How the Great Awakening Reinforced Human Dignity and Worth

The Creation of Adam by Michelangelo, c1512.

The Great Awakening was a Christian evangelical revival in 1700s America that increased awareness among colonial Americans of Judeo-Christian beliefs and ideas.  One idea that became more prominent among Revivalists was the dignity and worth of the human being.  Revivalists indirectly supported human dignity by affirming important concepts in the Bible—that human beings are made in God’s image, possess immortal souls, and may be spiritually redeemed.  Such concepts undoubtedly affected American values, culture, and political thought, including the American concept of individual rights.
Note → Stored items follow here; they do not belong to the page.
Lemma BatchWrite_step_spec c o e :
  cache_ok c -> (IsDirty e = true -> IsFresh e = true -> cache_utxo c !! o = None) ->
  exists c', BatchWrite_step c (o, e) = Some c' /\ cache_ok c' /\ cache_utxo c' = DB_write (cache_utxo c) (o, e) /\
             base c' = base c.
Proof.
  intros Hc Hfr. unfold BatchWrite_step, DB_write. cbn [fst snd]. destruct (IsDirty e) eqn:Hd; cbn [negb]; [|exists c; auto].
  specialize (Hfr eq_refl). rewrite lookup_cache_utxo in Hfr. fold (write_coin (coin e) o (cache_utxo c)).
  destruct (cacheCoins c !! o) as [us|] eqn:Em; cbn [visible] in Hfr.
  - destruct (co_entries _ Hc o us Em) as [Hs Hf Hcl].
    assert (Hthrow : IsFresh e && negb (IsSpent (coin us)) = false).
    { destruct (IsFresh e); [|reflexivity]. specialize (Hfr eq_refl). destruct (IsSpent (coin us)); [reflexivity|discriminate]. }
    rewrite Hthrow. destruct (IsFresh us && IsSpent (coin e)) eqn:Eer.
    + apply andb_true_iff in Eer as [Ef Esp]. pose proof (count_TrySub (co_list _ Hc) o) as Ht.
      pose proof (cache_ok_erase c o Hc) as Hok. unfold dirty_at in Ht, Hok. rewrite Em in Ht, Hok. unfold count_sub. rewrite Ht.
      eexists. split; [reflexivity|]. split; [exact Hok|]. split; [|reflexivity]. unfold write_coin. rewrite Esp.
      apply map_eq. intros x. change (cache_utxo (erase (set_count c (m_dirty_count c - b2z (IsDirty us))) o) !! x) with (cache_utxo (erase c o) !! x).
      rewrite lookup_cache_erase. destruct (decide (x = o)) as [->|Hne]; [rewrite lookup_delete_eq; auto|].
      rewrite lookup_delete_ne by congruence. reflexivity.
    + set (new := mkEntry (coin e) true (IsFresh us)).
      destruct (cache_ok_put_dirty c o new Hc eq_refl) as [Hok Hu].
      { subst new. split; cbn; [unfold entry_sane; cbn|exact Hf|discriminate].
        destruct (IsSpent (coin e)), (IsFresh us); cbn in *; congruence. }
      eexists. split; [reflexivity|]. match goal with |- cache_ok ?x /\ _ => replace x with (put_dirty c o new) end.
      { split; [exact Hok|]. split; [exact Hu|reflexivity]. }
      pose proof (sane_fresh us Hs) as Hsf. subst new. unfold put_dirty, dirty_at. rewrite Em. destruct (IsDirty us) eqn:Ed.
      * unfold put, set_cache. cbn. f_equal. lia.
      * unfold put, SetDirty, AddFlags, set_cache. cbn. rewrite lookup_insert_eq. cbn. rewrite insert_insert_eq, orb_false_r.
        destruct (IsFresh us); [specialize (Hsf eq_refl); discriminate|]. unfold set_count. cbn. f_equal. lia.
  - destruct (IsFresh e && IsSpent (coin e)) eqn:Efs.
    + apply andb_true_iff in Efs as [Ef Esp]. exists c. split; [reflexivity|]. split; [exact Hc|]. split; [|reflexivity].
      unfold write_coin. rewrite Esp, delete_id; [reflexivity|]. rewrite lookup_cache_utxo, Em. auto.
    + set (new := mkEntry (coin e) true (IsFresh e)).
      destruct (cache_ok_put_dirty c o new Hc eq_refl) as [Hok Hu].
      { subst new. split; cbn; [unfold entry_sane; cbn|exact Hfr|discriminate].
        destruct (IsSpent (coin e)), (IsFresh e); cbn in *; congruence. }
      eexists. split; [reflexivity|]. match goal with |- cache_ok ?x /\ _ => replace x with (put_dirty c o new) end.
      { split; [exact Hok|]. split; [exact Hu|reflexivity]. }
      cbv zeta. pose proof (set_dirty_put c o (coin e) false false Hc ltac:(unfold dirty_at; rewrite Em; reflexivity) ltac:(discriminate)) as Hput.
      replace (set_count (SetDirty (put c o (new_entry (coin e))) o) _) with (put_dirty c o (mkEntry (coin e) true false)).
      2: { rewrite <- Hput. unfold SetDirty, AddFlags, put. cbn. rewrite !lookup_insert_eq. cbn. unfold set_count. cbn. f_equal. lia. }
      subst new. destruct (IsFresh e); [rewrite set_fresh_put|]; reflexivity.
Qed.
One belief among revival-era Americans that affirmed human dignity was that mankind is created by God and made in God’s image.  Genesis 1:26-27 states, “So God created man in His own image.  Male and female He created them.”  In God’s image, the human body and soul reflect godly aspects.  Though man’s reflection of God is tainted due to man’s fall and sin, man still retains, albeit imperfectly, godly qualities.  European reformer John Calvin, who Revivalists like Jonathan Edwards and George Whitefield studied, wrote in his Institutes of the Christian Religion about God’s reflection in the human body and soul.  He noted the scientific wonder of the human body and the god-like abilities of the human mind, emotion, will, and conscience.  Human beings, for example, can act freely, explore the universe, invent works of art, express love, remember things, and more.  All these aspects, Calvin observed, demonstrate God’s agency in mankind—that “the human race are a bright mirror of the Creator’s works” and possess “excellent gifts with which God has endued us, attesting that He is our Father.”  American theologian of the Awakening, Jonathan Edwards affirmed this view of mankind, writing in his Miscellaneous Observations that human beings are God’s “principal part of creation” who “have understanding, are voluntary agents, and can produce works of their own will, design, and contrivance, as God does.”

A particularly notable aspect of mankind that reflects God is the human conscience.  Every person, Edwards explained in his The Nature of True Virtue, is born with a conscience, an internal sense of good and evil, right and wrong, that approves virtue and disapproves vice.  This conscience substantiates God’s moral law in the universe, the Law of Nature, so that man might love God and others, and do what is right and good.  Humans reflect God when they follow the conscience, act morally, and demonstrate love.

Another belief among Revivalists that strengthened human dignity was the immortal human soul.  Revivalists, as Calvin, believed human beings are made alive by God’s own breath of life based on Genesis 2:7:  “The Lord God formed man of the dust of the ground, and breathed into his nostrils the breath of life; and man became a living being.”  In his Soul’s Immortality, Edwards cited numerous verses to affirm man’s immortal soul.  In Ecclesiates 12:7, for example, Solomon says, “The dust will return to the earth as it was, and the spirit will return to God who gave it.”  In Matthew 10:28, Jesus instructs His disciples, “Do not fear those who kill the body but cannot kill the soul.  Rather, fear God who his able to destroy both soul and body in hell.”  In 1 Thessalonians 5:9-10, the Apostle Paul exhorts believers, “Whether we wake [live bodily] or sleep [die bodily], we should live together with Christ.”  In Luke 23:43, Jesus comforts the repentant criminal hanging on a cross next to Him:  “Today you will be with me in Paradise.”  Edwards thus confirmed that the human soul is “capable of existence and thought, and according to abundant scriptural declarations, enjoys them both when the body is dead.”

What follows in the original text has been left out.